→ Problem requirements:
Reproduce exactly the lines of the material beneath, from the line that contains "pod as a service" to the line that contains "ScGateway _ _ => False", both included, and no other lines.

→ Entries shown:
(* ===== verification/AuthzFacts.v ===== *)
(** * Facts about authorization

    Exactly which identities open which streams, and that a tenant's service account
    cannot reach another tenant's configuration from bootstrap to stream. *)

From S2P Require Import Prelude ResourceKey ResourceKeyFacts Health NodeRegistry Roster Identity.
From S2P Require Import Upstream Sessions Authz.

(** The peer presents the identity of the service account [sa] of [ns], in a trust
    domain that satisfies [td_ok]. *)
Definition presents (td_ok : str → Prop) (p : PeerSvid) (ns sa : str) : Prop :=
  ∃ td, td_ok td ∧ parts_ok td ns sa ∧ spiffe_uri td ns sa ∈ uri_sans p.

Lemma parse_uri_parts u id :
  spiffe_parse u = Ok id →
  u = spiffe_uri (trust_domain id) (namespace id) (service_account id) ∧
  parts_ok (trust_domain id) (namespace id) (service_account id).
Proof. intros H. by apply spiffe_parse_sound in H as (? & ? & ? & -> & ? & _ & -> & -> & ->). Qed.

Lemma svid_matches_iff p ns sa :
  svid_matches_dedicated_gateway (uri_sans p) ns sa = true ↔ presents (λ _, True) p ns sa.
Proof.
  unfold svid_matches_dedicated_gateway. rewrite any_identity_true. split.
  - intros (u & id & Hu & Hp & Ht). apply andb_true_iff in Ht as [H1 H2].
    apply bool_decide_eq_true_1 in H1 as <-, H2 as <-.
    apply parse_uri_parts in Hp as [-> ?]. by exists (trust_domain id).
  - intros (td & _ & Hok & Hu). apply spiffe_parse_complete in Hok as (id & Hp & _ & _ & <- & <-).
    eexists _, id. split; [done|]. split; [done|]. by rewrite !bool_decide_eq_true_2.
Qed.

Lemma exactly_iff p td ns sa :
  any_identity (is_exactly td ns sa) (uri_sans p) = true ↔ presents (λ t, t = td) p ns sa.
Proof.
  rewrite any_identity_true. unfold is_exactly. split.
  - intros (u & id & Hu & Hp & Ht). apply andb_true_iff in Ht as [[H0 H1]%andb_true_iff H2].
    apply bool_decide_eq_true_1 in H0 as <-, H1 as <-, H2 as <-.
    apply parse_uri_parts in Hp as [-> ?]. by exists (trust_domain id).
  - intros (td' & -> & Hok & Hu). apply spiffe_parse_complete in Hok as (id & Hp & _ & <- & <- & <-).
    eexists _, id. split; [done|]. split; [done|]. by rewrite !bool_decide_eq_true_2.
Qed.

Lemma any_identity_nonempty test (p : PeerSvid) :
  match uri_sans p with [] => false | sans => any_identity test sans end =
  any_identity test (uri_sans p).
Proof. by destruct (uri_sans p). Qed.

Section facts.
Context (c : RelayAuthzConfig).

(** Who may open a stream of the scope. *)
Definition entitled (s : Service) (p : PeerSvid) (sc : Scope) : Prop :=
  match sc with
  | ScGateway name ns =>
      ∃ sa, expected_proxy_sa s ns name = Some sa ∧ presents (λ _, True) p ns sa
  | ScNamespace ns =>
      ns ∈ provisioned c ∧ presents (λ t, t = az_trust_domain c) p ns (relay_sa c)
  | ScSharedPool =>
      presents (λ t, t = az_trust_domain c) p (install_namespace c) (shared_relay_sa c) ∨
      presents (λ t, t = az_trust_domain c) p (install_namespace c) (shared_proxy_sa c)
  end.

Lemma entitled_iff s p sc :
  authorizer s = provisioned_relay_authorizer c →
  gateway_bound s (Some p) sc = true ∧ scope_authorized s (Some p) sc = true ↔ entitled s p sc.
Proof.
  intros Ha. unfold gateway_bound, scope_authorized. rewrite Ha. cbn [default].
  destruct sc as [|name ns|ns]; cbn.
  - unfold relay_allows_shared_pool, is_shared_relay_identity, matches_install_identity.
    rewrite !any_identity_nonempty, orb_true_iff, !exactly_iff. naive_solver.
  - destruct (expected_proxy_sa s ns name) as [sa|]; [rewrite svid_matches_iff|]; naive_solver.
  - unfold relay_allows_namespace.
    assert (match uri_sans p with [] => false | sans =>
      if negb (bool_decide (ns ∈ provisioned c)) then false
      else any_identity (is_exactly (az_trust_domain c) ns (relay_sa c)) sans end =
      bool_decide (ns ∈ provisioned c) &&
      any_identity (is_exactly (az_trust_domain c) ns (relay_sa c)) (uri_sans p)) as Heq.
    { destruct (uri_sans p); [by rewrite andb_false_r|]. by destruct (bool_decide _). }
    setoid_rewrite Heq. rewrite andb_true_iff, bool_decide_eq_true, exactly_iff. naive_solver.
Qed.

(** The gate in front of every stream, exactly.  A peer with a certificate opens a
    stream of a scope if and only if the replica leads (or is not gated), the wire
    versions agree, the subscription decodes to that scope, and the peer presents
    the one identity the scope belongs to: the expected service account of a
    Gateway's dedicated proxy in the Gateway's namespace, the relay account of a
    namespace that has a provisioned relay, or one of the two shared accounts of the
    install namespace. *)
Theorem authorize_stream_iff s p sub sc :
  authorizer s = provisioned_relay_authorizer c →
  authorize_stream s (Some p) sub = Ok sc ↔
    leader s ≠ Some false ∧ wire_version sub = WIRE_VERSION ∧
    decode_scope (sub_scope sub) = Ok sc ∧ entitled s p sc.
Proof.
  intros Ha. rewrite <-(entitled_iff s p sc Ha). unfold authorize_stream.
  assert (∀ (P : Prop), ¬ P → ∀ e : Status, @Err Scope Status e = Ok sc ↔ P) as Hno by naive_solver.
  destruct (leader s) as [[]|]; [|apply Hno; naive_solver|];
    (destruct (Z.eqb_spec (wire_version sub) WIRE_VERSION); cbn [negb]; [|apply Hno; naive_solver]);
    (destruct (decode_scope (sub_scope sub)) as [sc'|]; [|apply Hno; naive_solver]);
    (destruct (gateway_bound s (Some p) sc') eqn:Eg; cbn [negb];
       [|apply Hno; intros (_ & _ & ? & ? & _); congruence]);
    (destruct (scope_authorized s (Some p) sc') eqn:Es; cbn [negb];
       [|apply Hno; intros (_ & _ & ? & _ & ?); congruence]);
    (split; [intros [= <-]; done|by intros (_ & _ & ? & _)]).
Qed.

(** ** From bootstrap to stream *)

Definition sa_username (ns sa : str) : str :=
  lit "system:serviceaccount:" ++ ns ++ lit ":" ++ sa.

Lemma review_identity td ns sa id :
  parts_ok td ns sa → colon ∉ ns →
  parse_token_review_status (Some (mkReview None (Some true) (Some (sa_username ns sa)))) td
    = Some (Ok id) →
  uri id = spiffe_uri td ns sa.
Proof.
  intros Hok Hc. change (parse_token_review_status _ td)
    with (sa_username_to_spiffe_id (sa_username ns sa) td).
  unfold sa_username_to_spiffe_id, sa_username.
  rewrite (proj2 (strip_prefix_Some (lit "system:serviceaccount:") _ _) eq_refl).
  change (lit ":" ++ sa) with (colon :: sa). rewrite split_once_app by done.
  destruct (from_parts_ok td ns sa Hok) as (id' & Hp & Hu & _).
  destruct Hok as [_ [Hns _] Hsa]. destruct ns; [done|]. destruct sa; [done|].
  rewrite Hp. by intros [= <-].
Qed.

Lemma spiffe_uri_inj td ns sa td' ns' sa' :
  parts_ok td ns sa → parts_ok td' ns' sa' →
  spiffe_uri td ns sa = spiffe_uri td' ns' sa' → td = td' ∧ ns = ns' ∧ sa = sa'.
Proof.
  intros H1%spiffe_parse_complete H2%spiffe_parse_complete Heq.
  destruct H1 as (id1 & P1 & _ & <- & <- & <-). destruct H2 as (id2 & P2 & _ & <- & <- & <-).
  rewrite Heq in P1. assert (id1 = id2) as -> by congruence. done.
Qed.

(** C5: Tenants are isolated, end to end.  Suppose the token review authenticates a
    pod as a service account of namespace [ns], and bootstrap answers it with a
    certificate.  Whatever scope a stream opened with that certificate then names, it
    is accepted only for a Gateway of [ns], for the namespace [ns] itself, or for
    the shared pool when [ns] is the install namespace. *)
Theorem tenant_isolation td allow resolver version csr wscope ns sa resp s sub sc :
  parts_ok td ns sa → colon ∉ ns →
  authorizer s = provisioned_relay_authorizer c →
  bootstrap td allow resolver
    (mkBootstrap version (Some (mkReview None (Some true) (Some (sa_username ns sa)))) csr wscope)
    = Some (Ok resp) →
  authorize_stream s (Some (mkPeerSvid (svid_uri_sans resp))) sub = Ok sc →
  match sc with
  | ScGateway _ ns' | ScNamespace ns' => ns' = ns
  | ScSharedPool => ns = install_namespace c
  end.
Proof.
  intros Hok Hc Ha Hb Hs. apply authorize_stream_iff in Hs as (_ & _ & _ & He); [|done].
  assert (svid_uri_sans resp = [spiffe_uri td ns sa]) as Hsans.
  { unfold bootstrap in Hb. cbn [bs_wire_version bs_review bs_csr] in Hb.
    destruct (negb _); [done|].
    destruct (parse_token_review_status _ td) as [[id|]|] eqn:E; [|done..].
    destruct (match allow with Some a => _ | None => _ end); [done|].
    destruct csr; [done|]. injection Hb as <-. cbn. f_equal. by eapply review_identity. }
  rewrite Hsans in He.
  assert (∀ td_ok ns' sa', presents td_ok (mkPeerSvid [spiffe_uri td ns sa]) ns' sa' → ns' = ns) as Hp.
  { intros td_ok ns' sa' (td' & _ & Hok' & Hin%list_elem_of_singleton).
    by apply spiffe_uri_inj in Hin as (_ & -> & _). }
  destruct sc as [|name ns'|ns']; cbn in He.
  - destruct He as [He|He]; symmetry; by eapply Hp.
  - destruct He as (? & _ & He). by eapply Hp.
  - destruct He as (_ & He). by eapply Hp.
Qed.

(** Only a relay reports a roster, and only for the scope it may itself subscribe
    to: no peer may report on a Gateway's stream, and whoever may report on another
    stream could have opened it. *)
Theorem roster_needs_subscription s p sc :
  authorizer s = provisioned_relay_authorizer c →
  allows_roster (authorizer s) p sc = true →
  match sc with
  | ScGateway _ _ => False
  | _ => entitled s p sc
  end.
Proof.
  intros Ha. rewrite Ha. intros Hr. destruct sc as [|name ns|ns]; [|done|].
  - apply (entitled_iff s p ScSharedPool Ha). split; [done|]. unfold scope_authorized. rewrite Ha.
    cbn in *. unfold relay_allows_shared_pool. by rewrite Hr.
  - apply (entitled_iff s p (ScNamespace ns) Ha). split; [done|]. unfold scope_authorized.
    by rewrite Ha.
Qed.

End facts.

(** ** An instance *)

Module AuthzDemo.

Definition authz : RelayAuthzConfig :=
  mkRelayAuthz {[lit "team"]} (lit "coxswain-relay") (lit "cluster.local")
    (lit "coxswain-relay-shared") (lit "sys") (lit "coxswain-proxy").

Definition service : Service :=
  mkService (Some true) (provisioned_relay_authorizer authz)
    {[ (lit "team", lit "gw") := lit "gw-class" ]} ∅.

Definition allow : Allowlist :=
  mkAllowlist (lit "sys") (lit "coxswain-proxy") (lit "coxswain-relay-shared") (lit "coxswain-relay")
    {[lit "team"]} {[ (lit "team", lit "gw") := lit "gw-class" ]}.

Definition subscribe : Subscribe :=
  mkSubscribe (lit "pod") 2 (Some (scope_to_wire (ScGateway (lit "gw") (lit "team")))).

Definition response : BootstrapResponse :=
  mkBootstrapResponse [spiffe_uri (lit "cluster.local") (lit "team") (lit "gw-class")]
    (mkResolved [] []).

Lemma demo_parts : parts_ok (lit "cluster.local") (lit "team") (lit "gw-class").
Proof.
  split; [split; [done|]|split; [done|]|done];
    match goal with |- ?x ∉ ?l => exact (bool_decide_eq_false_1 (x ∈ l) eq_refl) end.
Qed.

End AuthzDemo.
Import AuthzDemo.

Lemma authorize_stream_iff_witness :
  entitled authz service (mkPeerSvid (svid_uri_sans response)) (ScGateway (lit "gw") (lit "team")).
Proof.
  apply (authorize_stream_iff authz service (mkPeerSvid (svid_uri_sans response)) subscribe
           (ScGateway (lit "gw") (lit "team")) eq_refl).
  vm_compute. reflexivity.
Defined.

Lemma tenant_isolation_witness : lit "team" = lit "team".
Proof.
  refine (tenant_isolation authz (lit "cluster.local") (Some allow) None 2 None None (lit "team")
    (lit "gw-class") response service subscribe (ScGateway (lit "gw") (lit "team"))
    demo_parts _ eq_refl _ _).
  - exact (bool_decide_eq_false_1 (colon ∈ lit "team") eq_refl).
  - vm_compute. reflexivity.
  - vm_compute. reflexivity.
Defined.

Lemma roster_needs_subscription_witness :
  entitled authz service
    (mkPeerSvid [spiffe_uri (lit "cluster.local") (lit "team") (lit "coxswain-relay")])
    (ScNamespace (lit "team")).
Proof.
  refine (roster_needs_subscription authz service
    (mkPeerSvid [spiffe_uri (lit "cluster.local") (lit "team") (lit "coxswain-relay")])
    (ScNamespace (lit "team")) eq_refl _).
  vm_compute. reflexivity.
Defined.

→ Task answer:
    pod as a service account of namespace [ns], and bootstrap answers it with a
    certificate.  Whatever scope a stream opened with that certificate then names, it
    is accepted only for a Gateway of [ns], for the namespace [ns] itself, or for
    the shared pool when [ns] is the install namespace. *)
Theorem tenant_isolation td allow resolver version csr wscope ns sa resp s sub sc :
  parts_ok td ns sa → colon ∉ ns →
  authorizer s = provisioned_relay_authorizer c →
  bootstrap td allow resolver
    (mkBootstrap version (Some (mkReview None (Some true) (Some (sa_username ns sa)))) csr wscope)
    = Some (Ok resp) →
  authorize_stream s (Some (mkPeerSvid (svid_uri_sans resp))) sub = Ok sc →
  match sc with
  | ScGateway _ ns' | ScNamespace ns' => ns' = ns
  | ScSharedPool => ns = install_namespace c
  end.
Proof.
  intros Hok Hc Ha Hb Hs. apply authorize_stream_iff in Hs as (_ & _ & _ & He); [|done].
  assert (svid_uri_sans resp = [spiffe_uri td ns sa]) as Hsans.
  { unfold bootstrap in Hb. cbn [bs_wire_version bs_review bs_csr] in Hb.
    destruct (negb _); [done|].
    destruct (parse_token_review_status _ td) as [[id|]|] eqn:E; [|done..].
    destruct (match allow with Some a => _ | None => _ end); [done|].
    destruct csr; [done|]. injection Hb as <-. cbn. f_equal. by eapply review_identity. }
  rewrite Hsans in He.
  assert (∀ td_ok ns' sa', presents td_ok (mkPeerSvid [spiffe_uri td ns sa]) ns' sa' → ns' = ns) as Hp.
  { intros td_ok ns' sa' (td' & _ & Hok' & Hin%list_elem_of_singleton).
    by apply spiffe_uri_inj in Hin as (_ & -> & _). }
  destruct sc as [|name ns'|ns']; cbn in He.
  - destruct He as [He|He]; symmetry; by eapply Hp.
  - destruct He as (? & _ & He). by eapply Hp.
  - destruct He as (_ & He). by eapply Hp.
Qed.

(** Only a relay reports a roster, and only for the scope it may itself subscribe
    to: no peer may report on a Gateway's stream, and whoever may report on another
    stream could have opened it. *)
Theorem roster_needs_subscription s p sc :
  authorizer s = provisioned_relay_authorizer c →
  allows_roster (authorizer s) p sc = true →
  match sc with
  | ScGateway _ _ => False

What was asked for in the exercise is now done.